IIICBE: DOR NAS COSTAS EM ADOLESCENTES COM ESCOLIOSE IDIOPÁTICA

III CONGRESSO BRASILEIRO DE ESCOLIOSE

Dr. Alisson Teles

Cirurgião ortopédico do Hospital São José- Santa Casa de Porto Alegre. Expertise em neurocirurgia e técnicas cirúrgicas avançadas para tratamento de escoliose

 

Definição de dor: Experiência pessoal, incômoda, ruim, associada ou não a um dano tecidual atual ou antigo, influenciada por vários graus de fatores biológicos, psicológicos e sociais.

Dor e nocicepção são fenômenos diversos: Nocicepçãoo é um estímulo neuronal, dor é a experiência sensorial e emocional.

Dor é um conceito que se aprende ao longo da vida, aprendizado influenciado pela família, pelo meio social e pelo psiquismo do indivíduo.

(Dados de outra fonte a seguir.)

(** C4.  In the resampled table, the cell of every key, timeline hour and
    measurement column is the mean of the raw cells of that key and
    column whose instants fall in that hour: the arithmetic mean of the
    non-missing ones, and missing exactly when none of them holds a
    value.  Three readings 10, 20 and 30 give exactly 20. *)
Theorem mean_correctness (df : DataFrame) (min_time max_time : Z) :
  available_columns df <> [] ->
  has_column "datetime" df = true ->
  has_column "位置" df = true ->
  has_column "楼层" df = true ->
  series_min (instants (rows df)) = Some min_time ->
  series_max (instants (rows df)) = Some max_time ->
  (exists k, In (Some k) (map key_of (rows df))) ->
  (forall k, In (Some k) (map key_of (rows df)) ->
             instants (group_rows k (rows df)) <> []) ->
  (exists out,
     _resample_data df = Ok out /\
     forall location floor t r c,
       In (Some (location, floor)) (map key_of (rows df)) ->
       In (t, r) (rows_of_key (location, floor) out) ->
       In c (available_columns df) ->
       r c = mean (hour_cells df (location, floor) t c)) /\
  (forall l, mean l = NA <-> numbers l = []) /\
  (forall l q, mean l = Num q ->
     numbers l <> [] /\
     (q == Qsum (numbers l) / inject_Z (Z.of_nat (List.length (numbers l))))%Q) /\
  (forall l, exists q, mean l = NA \/ mean l = Num q) /\
  mean [Num (10 # 1); Num (20 # 1); Num (30 # 1)] = Num (20 # 1).
Proof.
  intros Hav Hdt Hloc Hfl Hmin Hmax Hkey Hinst.
  destruct (resampled_key_rows df min_time max_time
              Hav Hdt Hloc Hfl Hmin Hmax Hkey Hinst) as [out [Hout Hrows]].
  split; [|split; [|split; [|split]]].
  - exists out. split; [exact Hout|].
    intros location floor t r c Hk Hr Hc.
    destruct (Hrows _ Hk) as [_ Hcells].
    rewrite Forall_forall in Hcells. exact (Hcells (t, r) Hr c Hc).
  - apply mean_NA.
  - apply mean_Num.
  - intros l. unfold mean. destruct (numbers l) as [|x xs].
    + exists (0 # 1)%Q. now left.
    + eexists. right. reflexivity.
  - reflexivity.
Qed.

Lemma mean_correctness_witness :
  exists r,
    In (eight, r) (rows_of_key ("L1", "1") sample_hourly) /\
    r "室温温度(℃)" = Num (20 # 1).
Proof.
  destruct (mean_correctness sample_readings eight (eight + 210 * minute))
    as [[out [Hout Hcell]] _].
  - discriminate.
  - reflexivity.
  - reflexivity.
  - reflexivity.
  - reflexivity.
  - reflexivity.
  - exists ("L1", "1"). simpl. tauto.
  - intros k Hk. simpl in Hk.
    repeat (destruct Hk as [Hk|Hk]; [injection Hk as <-; discriminate|]).
    contradiction.
  - assert (Heq : _resample_data sample_readings = Ok sample_hourly)
      by (vm_compute; reflexivity).
    rewrite Heq in Hout. injection Hout as <-.
    exists (snd (hd (0, fun _ => NA) (rows_of_key ("L1", "1") sample_hourly))).
    split; [left; vm_compute; reflexivity|].
    rewrite (Hcell "L1" "1" eight _ "室温温度(℃)");
      [vm_compute; reflexivity | simpl; tauto
      | left; vm_compute; reflexivity | simpl; tauto].
Defined.

(* ------------------------------------------------------------------ *)
(** ** Sorting by instant *)
(* ------------------------------------------------------------------ *)

Lemma positions_cons (f : Z * row -> bool) (r : Z * row) (rs : list (Z * row)) :
  positions f (r :: rs)
  = (if f r then [0%nat] else []) ++ map S (positions f rs).
Proof.
  unfold positions. cbn [List.length]. rewrite <- cons_seq, <- seq_shift.
  cbn [filter nth_error]. 
  assert (filter (fun i => match nth_error (r :: rs) i with
                           | Some r0 => f r0
                           | None => false
                           end) (map S (seq 0 (List.length rs)))
          = map S (filter (fun i => match nth_error rs i with
                                    | Some r0 => f r0
                                    | None => false
                                    end) (seq 0 (List.length rs)))) as ->.
  { induction (seq 0 (List.length rs)) as [|i l IH]; [reflexivity|].
    cbn [map filter nth_error]. rewrite IH.
    now destruct (nth_error rs i) as [r0|]; [destruct (f r0)|]. }
  now destruct (f r).
Qed.

Lemma take_app (rs : list (Z * row)) (l1 l2 : list nat) :
  take rs (l1 ++ l2) = take rs l1 ++ take rs l2.
Proof. unfold take. apply flat_map_app. Qed.

Lemma take_map_S (r : Z * row) (rs : list (Z * row)) (l : list nat) :
  take (r :: rs) (map S l) = take rs l.
Proof.
  unfold take. induction l as [|i l IH]; [reflexivity|].
  cbn [map flat_map nth_error]. now rewrite IH.
Qed.

Lemma take_positions (f : Z * row -> bool) (rs : list (Z * row)) :
  take rs (positions f rs) = filter f rs.
Proof.
  induction rs as [|r rs IH]; [reflexivity|].
  rewrite positions_cons, take_app, take_map_S, IH. cbn [filter].
  now destruct (f r).
Qed.

Lemma take_Permutation (rs : list (Z * row)) (l1 l2 : list nat) :
  Permutation l1 l2 -> Permutation (take rs l1) (take rs l2).
Proof.
  unfold take. induction 1; cbn [flat_map].
  - constructor.
  - now apply Permutation_app_head.
  - rewrite !app_assoc. apply Permutation_app_tail, Permutation_app_comm.
  - eapply Permutation_trans; eassumption.
Qed.

Lemma filter_split_Permutation {A : Type} (f : A -> bool) (l : list A) :
  Permutation (filter f l ++ filter (fun x => negb (f x)) l) l.
Proof.
  induction l as [|a l IH]; [constructor|]. cbn [filter].
  destruct (f a); cbn [negb app].
  - now constructor.
  - apply Permutation_sym, Permutation_cons_app, Permutation_sym, IH.
Qed.

Lemma instants_filter (rs : list (Z * row)) :
  instants rs = map (fun r => match instant_of r with
                              | Some t => t
                              | None => 0
                              end) (filter has_instant rs).
Proof.
  unfold instants, has_instant. induction rs as [|r rs IH]; [reflexivity|].
  cbn [flat_map filter]. destruct (instant_of r) eqn:E.
  - cbn [app map]. rewrite E. f_equal. exact IH.
  - cbn [app]. exact IH.
Qed.

Lemma positions_length (rs : list (Z * row)) :
  List.length (positions has_instant rs) = List.length (instants rs).
Proof.
  rewrite instants_filter, length_map, <- take_positions.
  induction rs as [|r rs IH]; [reflexivity|].
  rewrite positions_cons, take_app, take_map_S, !length_app, length_map, IH.
  unfold has_instant. now destruct (instant_of r).
Qed.

Lemma nth_map_S (l : list nat) (i : nat) :
  (i < List.length l)%nat -> nth i (map S l) 0%nat = S (nth i l 0%nat).
Proof.
  intros Hi. rewrite (nth_indep _ 0%nat (S 0%nat)); [apply map_nth|].
  now rewrite length_map.
Qed.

A presença de dor sempre deve ser respeitada.

Até recentemente a escoliose idiopática do adolescente era considerada uma condição não dolorosa. Mas, na realidade podem-se encontrar pacientes com curvas graves sem dor e outros com pequenas curvas dolorosas. Portanto, será que há associação entre dor nas costas e escoliose?

Do ponto de vista epidemiológico, boa proporção de adolescentes em geral declara ter tido dor nos últimos seis meses a um ano. Assim, se impõe a questão: qual a influência da escoliose no aparecimento de dor no adolescente?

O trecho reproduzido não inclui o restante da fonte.